# SOURCE DATA
----------------

(* ===== verification/DomainsScenario.v ===== *)
(** * DomainsScenario: custom domains and readiness of an installation

    On the installation of [ServicesScenario] with a deployed service, its owner attaches
    a hostname whose DNS points at the generated one, verifies it, and the agent fetches
    it; the theorems about custom domains are applied to these runs.

    The verdict on the services of an installation.  The installation of [ServicesScenario] with an agent that was heard from: the service
    api is deployed and served on its generated domain, the service web waits for a DNS
    record.  The last example deploys a pull request of api whose preview fails. *)
From S2P Require Import Prelude.
From S2P Require Import GoStrings.
From S2P Require Import GoUrl.
From S2P Require Import Problem.
From S2P Require Import Schema.
From S2P Require Import Platform.
From S2P Require Import Authz.
From S2P Require Import DeployStore.
From S2P Require Import Deployments.
From S2P Require Import DeployInv.
From S2P Require Import DeploySystem.
From S2P Require Import Caddy.
From S2P Require Import Gateway.
From S2P Require Import SourcesSpec.
From S2P Require Services.
From S2P Require Import SourcesProps.
From S2P Require Import Domains.
From S2P Require Import DomainsProps.
From S2P Require Import DomainsSystem.
From S2P Require AgentRegistry.
From S2P Require Import Readiness.
From S2P Require Import ReadinessProps.
From S2P Require Import Scenario.
From S2P Require Import ServicesScenario.

Section DomainsScenario_.
#[local] Existing Instance serene.
#[local] Instance no_ipv6 : Addresses := {| netip_ParseAddr6 := λ _, false; ParseIP_String := λ s, Some s |}.
(** The zone [example.com]: its hosts are aliases of the generated one. *)
#[local] Instance zone : Resolver := {|
  LookupCNAME := λ _ _, Some "web-1.Apps.Example.test.";
  LookupHost := λ _ _, None;
  EffectiveTLDPlusOne := λ _, Some "example.com";
|}.

Definition deployed_web : db_Service :=
  {| sv_ID := svc_image; sv_EnvironmentID := "env-1"; sv_ProjectID := "prj-1"; sv_WorkspaceID := the_ws;
     sv_Name := "web"; sv_Slug := "web"; sv_SourceKind := "image"; sv_ImageRef := "nginx:1"; sv_TemplateID := "";
     sv_ConnectionID := None; sv_Provider := "github"; sv_Owner := "acme"; sv_Repo := "web";
     sv_FullName := "acme/web"; sv_Branch := "main"; sv_DefaultBranch := "main"; sv_IsPrivate := false;
     sv_HtmlUrl := ""; sv_SourceAccess := "public"; sv_ContainerPort := 8080; sv_Visibility := "public";
     sv_RouteUrl := "https://web-1.apps.example.test"; sv_CreatedAt := 1; sv_UpdatedAt := 1 |}.
Definition db4 : DB := set_domains [] (set_services (deployed_web :: tail (services db2)) db2).
Definition start : World := mk_World db4 0 0.
Lemma dwf_db4 : dwf db4.
Proof. split; try decided; constructor. Qed.

Definition attach : DomainRequest := DCreate (mk_CreateInput svc_image " Shop.Example.COM. ").
Definition attached : World := snd (handle_domain alice attach start).
Definition the_domain : string := match domains (w_db attached) with m :: _ => dm_ID m | [] => "" end.
Definition checked : World := snd (handle_domain alice (DVerify the_domain) attached).

Lemma domain_requests_safe_applied :
  runs (handle_domain alice attach) (λ _ w', dwf (w_db w') ∧ domain_effect alice attach db4 (w_db w')) start.
Proof.
  run_ok Hrun. exact (domain_requests_safe alice attach (inr a) start w' dwf_db4 Hrun).
Defined.

Lemma served_hostnames_proved_applied :
  runs (SyncRoutes sync_web) (λ out _, out = [mk_RouteOverride svc_image ["shop.example.com"]] ∧
    ∃ d, d ∈ [w_db attached; w_db start] ∧ proved_in d svc_image "shop.example.com") checked.
Proof.
  run_ok Hrun. assert (a = [mk_RouteOverride svc_image ["shop.example.com"]]) as Ha by (field_of Hrun).
  split; [exact Ha|].
  destruct (served_hostnames_proved start [w_db attached; w_db start] checked sync_web a w' dwf_db4) with
    (o := mk_RouteOverride svc_image ["shop.example.com"]) (h := "shop.example.com") as [_ Hd].
  - constructor.
  - eapply run_step; [eapply run_step; [apply run_start|]|].
    + apply (step_domains _ _ alice attach). reflexivity.
    + apply (step_domains _ _ alice (DVerify the_domain)). reflexivity.
  - exact Hrun.
  - rewrite Ha. left.
  - left.
  - exact Hd.
Defined.

Lemma dwf_db0 : dwf db0.
Proof.
  split; [decided|decided| | |decided].
  - apply Forall_cons_2; [|constructor]. apply (normalizeHostname_ok "shop.example.com"). vm_compute. reflexivity.
  - apply Forall_cons_2; [|constructor]. exists (service_row_of svc_image "web" "image" "nginx:1"). split; [left|by split].
Qed.
Lemma overrides_routable_applied :
  runs (SyncRoutes sync_web) (λ out _, ∀ o, o ∈ out → ∃ l, normalizeCustomHosts (ro_Hostnames o) = inr l ∧ ∀ h, h ∈ l ↔ h ∈ ro_Hostnames o) w0.
Proof. run_ok Hrun. exact (proj1 (overrides_routable w0 sync_web a w' wf_db0 dwf_db0 Hrun)). Defined.
End DomainsScenario_.

Section ReadinessScenario_.
#[local] Existing Instance serene.
#[local] Existing Instance marked.
#[local] Existing Instance zeros.
#[local] Existing Instance github.
#[local] Existing Instance github_only.
#[local] Instance no_ipv6_here : Addresses := {| netip_ParseAddr6 := λ _, false; ParseIP_String := λ s, Some s |}.
#[local] Instance empty_zone : Resolver :=
  {| LookupCNAME := λ _ _, None; LookupHost := λ _ _, None; EffectiveTLDPlusOne := λ _, Some "example.com" |}.

(** ** The installation *)
Definition seen_agent : db_Agent :=
  {| ag_ID := the_agent; ag_ServerID := the_server; ag_WorkspaceID := the_ws; ag_PublicKey := [];
     ag_CredentialHash := Deployments.hashToken the_secret; ag_AgentVersion := "1"; ag_LastSeenAt := Some 999; ag_CreatedAt := 1;
     ag_DockerAvailable := Some true; ag_DockerVersion := "27.1"; ag_Os := "linux"; ag_Arch := "amd64";
     ag_CaddyAvailable := Some true; ag_CaddyRunning := true; ag_CaddyVersion := "2"; ag_DiskTotalBytes := 0;
     ag_DiskFreeBytes := 0; ag_MemTotalBytes := 0; ag_MemAvailableBytes := 0; ag_CpuCount := 1 |}.
Definition routed (r : db_Service) : db_Service :=
  {| sv_ID := sv_ID r; sv_EnvironmentID := sv_EnvironmentID r; sv_ProjectID := sv_ProjectID r; sv_WorkspaceID := sv_WorkspaceID r;
     sv_Name := sv_Name r; sv_Slug := sv_Slug r; sv_SourceKind := sv_SourceKind r; sv_ImageRef := sv_ImageRef r;
     sv_TemplateID := sv_TemplateID r; sv_ConnectionID := sv_ConnectionID r; sv_Provider := sv_Provider r; sv_Owner := sv_Owner r;
     sv_Repo := sv_Repo r; sv_FullName := sv_FullName r; sv_Branch := sv_Branch r; sv_DefaultBranch := sv_DefaultBranch r;
     sv_IsPrivate := sv_IsPrivate r; sv_HtmlUrl := sv_HtmlUrl r; sv_SourceAccess := sv_SourceAccess r;
     sv_ContainerPort := sv_ContainerPort r; sv_Visibility := sv_Visibility r;
     sv_RouteUrl := "https://" +:+ sv_Slug r +:+ ".apps.example.test"; sv_CreatedAt := sv_CreatedAt r; sv_UpdatedAt := sv_UpdatedAt r |}.
Definition api_running : db_Deployment :=
  deployment_row_of "dep-9" svc_git "running" "production" svc_git "git" "" "main" 0 40 32770.
Definition preview_failed : db_Deployment :=
  deployment_row_of "dep-10" svc_git "failed" "preview" preview_key "git" "" "feature/a" 5 50 0.
Definition db_ready : DB :=
  set_deployments (api_running :: deployments db2) (set_agents [seen_agent]
    (set_domains [mk_dm "dom-1" svc_image "env-1" "prj-1" the_ws "shop.example.com" "pending_dns" "" None 1 1]
      (set_services (map routed (services db2)) db2))).
Definition r0 : World := mk_World db_ready 0 0.
Definition with_preview : World := mk_World (set_deployments (preview_failed :: deployments db_ready) db_ready) 0 0.

#[local] Instance the_readers : ReadinessPorts := app_readers false.
Definition verdict (i : string) (w : World) : option Level :=
  match fst (ServiceReadiness alice i w) with inr l => Some (cl_OverallLevel l) | inl _ => None end.
Definition rows (i : string) (w : World) : list (string * State) :=
  match fst (ServiceReadiness alice i w) with inr l => map (λ k, (ck_Category k, ck_State k)) (cl_Checks l) | inl _ => [] end.

Example api_ready : verdict svc_git r0 = Some LevelReady.
Proof. vm_compute. reflexivity. Qed.
Example web_waits : verdict svc_image r0 = Some LevelAlmostReady.
Proof. vm_compute. reflexivity. Qed.

Definition api_result : Checklist :=
  match fst (ServiceReadiness alice svc_git r0) with inr l => l | inl _ => no_services end.
Lemma api_runs : fst (ServiceReadiness alice svc_git r0) = inr api_result.
Proof. vm_compute. reflexivity. Qed.
Lemma api_level : cl_OverallLevel api_result = LevelReady.
Proof. vm_compute. reflexivity. Qed.

Lemma service_verdict_applied : ∃ now a,
  a ∈ agents_of the_ws db_ready ∧ agent_state false now a = AgentRegistry.ReadinessReady.
Proof.
  destruct (service_verdict false alice svc_git r0 (inr api_result) (snd (ServiceReadiness alice svc_git r0))) as [_ H].
  - rewrite <- api_runs. apply surjective_pairing.
  - destruct (H _ eq_refl) as (svc & now & Hs & _ & _ & [Hr _]).
    destruct (Hr api_level) as (_ & _ & _ & a & Ha & Hst). exists now, a.
    assert (sv_WorkspaceID <$> lookup_by sv_ID svc_git (services (w_db r0)) = Some the_ws) as Hws by (vm_compute; reflexivity).
    rewrite Hs in Hws. injection Hws as Hws. rewrite Hws in Ha. split; [exact Ha|exact Hst].
Defined.

Definition env_result : Checklist :=
  match fst (EnvironmentReadiness alice "env-1" r0) with inr l => l | inl _ => no_services end.
Lemma env_runs : fst (EnvironmentReadiness alice "env-1" r0) = inr env_result.
Proof. vm_compute. reflexivity. Qed.

Lemma environment_verdict_applied : ∃ lists, length lists = 3%nat ∧ cl_OverallLevel env_result = worst (map cl_OverallLevel lists).
Proof.
  destruct (environment_verdict alice "env-1" r0 (inr env_result) (snd (EnvironmentReadiness alice "env-1" r0))) as [_ H].
  - rewrite <- env_runs. apply surjective_pairing.
  - destruct (H _ eq_refl) as (lists & Hall & Hl & _). exists lists. split; [|exact Hl].
    rewrite <- (Forall2_length _ _ _ Hall). vm_compute. reflexivity.
Defined.

(** The production deployment of api still runs; the newest deployment of the service is
    the failed preview, and it decides. *)
Example a_preview_decides :
  verdict svc_git with_preview = Some LevelNotReady ∧
  map (λ r, (dp_Kind r, dp_Status r)) (List.filter (λ r, String.eqb (dp_ServiceID r) svc_git && String.eqb (dp_Status r) "running")
    (deployments (w_db with_preview))) = [("production", "running"); ("preview", "running")].
Proof. split; vm_compute; reflexivity. Qed.
End ReadinessScenario_.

----------------

# WHAT TO WORK ON
Taking the entries above, write out exactly each line from the one holding "Definition preview_failed : db_Deployment" to the one holding "#[local] Instance the_readers", both included, and stop there.

# REPLY TO THE TASK
Definition preview_failed : db_Deployment :=
  deployment_row_of "dep-10" svc_git "failed" "preview" preview_key "git" "" "feature/a" 5 50 0.
Definition db_ready : DB :=
  set_deployments (api_running :: deployments db2) (set_agents [seen_agent]
    (set_domains [mk_dm "dom-1" svc_image "env-1" "prj-1" the_ws "shop.example.com" "pending_dns" "" None 1 1]
      (set_services (map routed (services db2)) db2))).
Definition r0 : World := mk_World db_ready 0 0.
Definition with_preview : World := mk_World (set_deployments (preview_failed :: deployments db_ready) db_ready) 0 0.

#[local] Instance the_readers : ReadinessPorts := app_readers false.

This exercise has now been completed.